Respecto a lo deficiente de la hechura de nuestras leyes, ayer mi colega David Gómez Álvarez hizo notar en su columna las deficiencias de la Ley de Compras Gubernamentales de Jalisco, que se supone que mejoraría la vigilancia en las adquisiciones públicas, y al parecer logró lo contrario, conforme a su análisis: “Le pasaron la responsabilidad de las compras a las cúpulas empresariales (…) y restringieron las adquisiciones para favorecer a empresas locales, inhibiendo así la libre competencia y provocando conflictos de interés”. De modo que, si la ley está hecha para propiciar trampas, tanto la Contraloría, como la Auditoría Superior del Estado o la fiscalía anticorrupción podrían llegar a la conclusión de que todo fue legal, aunque sea tramposo.

Por lo que se refiere al solapamiento y la impunidad, también ayer el periodista Jaime Barrera reveló a través de su columna el hecho de que abogados de gente implicada en otra denuncia por corrupción quisieron negociar un intercambio de impunidad con algún integrante del Sistema Anticorrupción del Estado de Jalisco, con el compromiso de no denunciar las irregularidades que tiene el programa de arrendamiento de maquinaria, en el cual se sospecha que hubo conflicto de interés, de lo que se ha dado cuenta en las páginas de NTR Guadalajara. De acuerdo con Jaime Barrera el intento de negociación fue rechazado, pero daría cuenta de una cultura de intercambio de favores en el que estarían implicados muchos integrantes de nuestra clase política.

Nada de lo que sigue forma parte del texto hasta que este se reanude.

(** [nn_defrag_free]: the counts afterwards. *)
Definition nn_defrag_free d h : option H :=
  '(_, h) ← defrag_free_loop (length (ot_elements (dg_sampletree d))) d h; Some h.

(** [node] is the key of the interval; the boolean is the returned [int]. *)
Definition defrag_try_merge_with_succ s (node : Z) : option (rsample_defrag * bool) :=
  if decide (df_lastfrag s = Some node) then Some (s, false)
  else
    nd ← ot_lookup iv_min (df_fragtree s) node;
    succ ← ot_find_succ iv_min (df_fragtree s) node;
    if iv_min succ >? iv_maxp1 nd then Some (s, false)
    else
      let succ_maxp1 := iv_maxp1 succ in
      let fragtree := ot_delete iv_min (df_fragtree s) (iv_min succ) in
      let lastfrag :=
        if decide (df_lastfrag s = Some (iv_min succ)) then Some node else df_lastfrag s in
      match iv_chain nd with
      | [] => None
      | _ =>
          let nd' := DefragIv (iv_min nd) succ_maxp1 (iv_chain nd ++ iv_chain succ) in
          Some (RsampleDefrag (ot_replace iv_min fragtree node nd') lastfrag
                  (df_sampleinfo s) (df_seq s),
                iv_maxp1 nd' >? succ_maxp1)
      end.

(** [while (defrag_try_merge_with_succ (dfsample, node)) ;] *)
Fixpoint defrag_merge_loop (fuel : nat) s (node : Z) : option rsample_defrag :=
  match fuel with
  | O => None
  | S fuel' =>
      '(s, again) ← defrag_try_merge_with_succ s node;
      if again : bool then defrag_merge_loop fuel' s node else Some s
  end.

(** As many rounds as there are intervals to merge. *)
Definition defrag_merge s (node : Z) : option rsample_defrag :=
  defrag_merge_loop (length (ot_elements (df_fragtree s))) s node.

Definition defrag_rsample_addiv s h rd : option (rsample_defrag * H) :=
  let newiv := DefragIv (rd_min rd) (rd_maxp1 rd) [rd] in
  h ← nn_rdata_addbias h rd;
  let fragtree := ot_insert iv_min (df_fragtree s) newiv in
  let lastfrag :=
    match df_lastfrag s with
    | None => Some (rd_min rd)
    | Some l => if rd_min rd >? l then Some (rd_min rd) else Some l
    end in
  Some (RsampleDefrag fragtree lastfrag (df_sampleinfo s) (df_seq s), h).

Definition defrag_rsample_new h rd info : option (rsample_defrag * H) :=
  let fragtree :=
    if rd_min rd >? 0 then ot_insert iv_min ot_init (DefragIv 0 0 []) else ot_init in
  defrag_rsample_addiv (RsampleDefrag fragtree None info (si_seq info)) h rd.

Definition reorder_rsample_new h rd info : option (rsample_reorder * H) :=
  h ← nn_rdata_addbias h rd;
  Some (RsampleReorder [ChainElem [rd] (Some info)] (si_seq info) (wrap_s 64 (si_seq info + 1)) 1, h).

Definition is_complete s : option bool :=
  iv ← ot_root (df_fragtree s);
  if (iv_min iv =? 0) && (iv_maxp1 iv >=? si_size (df_sampleinfo s))
  then if ot_is_singleton (df_fragtree s) then Some true else None
  else Some false.

Definition rsample_convert_defrag_to_reorder s : option rsample_reorder :=
  iv ← ot_root (df_fragtree s);
  Some (RsampleReorder [ChainElem (iv_chain iv) (Some (df_sampleinfo s))]
          (df_seq s) (wrap_s 64 (df_seq s + 1)) 1).

(** The sample afterwards and whether it is complete (and returned). *)
Definition defrag_add_fragment s h rd info : option (rsample_defrag * H * bool) :=
  let min := rd_min rd in
  let maxp1 := rd_maxp1 rd in
  if negb ((min <? maxp1) && (df_seq s =? si_seq info) &&
           bool_decide (df_lastfrag s = option_map iv_min (ot_find_max (df_fragtree s))))
  then None else
  lastfrag ← df_lastfrag s;
  predeq ← (if min >=? lastfrag then ot_lookup iv_min (df_fragtree s) lastfrag
            else ot_lookup_predeq iv_min (df_fragtree s) min);
  let succ := if decide (df_lastfrag s = Some (iv_min predeq)) then None
              else ot_find_succ iv_min (df_fragtree s) (iv_min predeq) in
  if iv_maxp1 predeq >=? maxp1 then Some (s, h, false)
  else if min <=? iv_maxp1 predeq then
    h ← nn_rdata_addbias h rd;
    let sampleinfo := match iv_chain predeq with [] => info | _ => df_sampleinfo s end in
    let predeq' := DefragIv (iv_min predeq) maxp1 (iv_chain predeq ++ [rd]) in
    let s := RsampleDefrag (ot_replace iv_min (df_fragtree s) (iv_min predeq) predeq')
               (df_lastfrag s) sampleinfo (df_seq s) in
    s ← defrag_merge s (iv_min predeq);
    c ← is_complete s;
    Some (s, h, c)
  else
    match succ with
    | Some succ =>
        if iv_min succ <=? maxp1 then
          h ← nn_rdata_addbias h rd;
          let succ' := DefragIv min (if maxp1 >? iv_maxp1 succ then maxp1 else iv_maxp1 succ)
                         (rd :: iv_chain succ) in
          let lastfrag' :=
            if decide (df_lastfrag s = Some (iv_min succ)) then Some min else df_lastfrag s in
          let s := RsampleDefrag (ot_replace iv_min (df_fragtree s) (iv_min succ) succ')
                     lastfrag' (df_sampleinfo s) (df_seq s) in
          s ← (if maxp1 >? iv_maxp1 succ then defrag_merge s min else Some s);
          c ← is_complete s;
          if c : bool then None else Some (s, h, false)
        else
          '(s, h) ← defrag_rsample_addiv s h rd; Some (s, h, false)
    | None =>
        '(s, h) ← defrag_rsample_addiv s h rd; Some (s, h, false)
    end.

Debido a lo anterior, es claro que no es realista esperar resultados inmediatos en lo que se refiera a poner un alto a la corrupción. Pero el problema no son sólo las personas y su falta de voluntad para actuar. Ojalá así fuera. Sin embargo, no es así. Como bien lo mostró Luis Estrada en su película La ley de Herodes, el sistema político mexicano está diseñado para corromper, por lo que más allá de los buenos deseos e intenciones de cada individuo necesitamos ir creando reglas del juego que favorezcan la integridad y dificulten la corrupción, y no al revés, como actualmente ocurre, y para ello necesitamos fortalecer nuestro sistema anticorrupción y no hacerle el juego a los corruptos desmontándolo.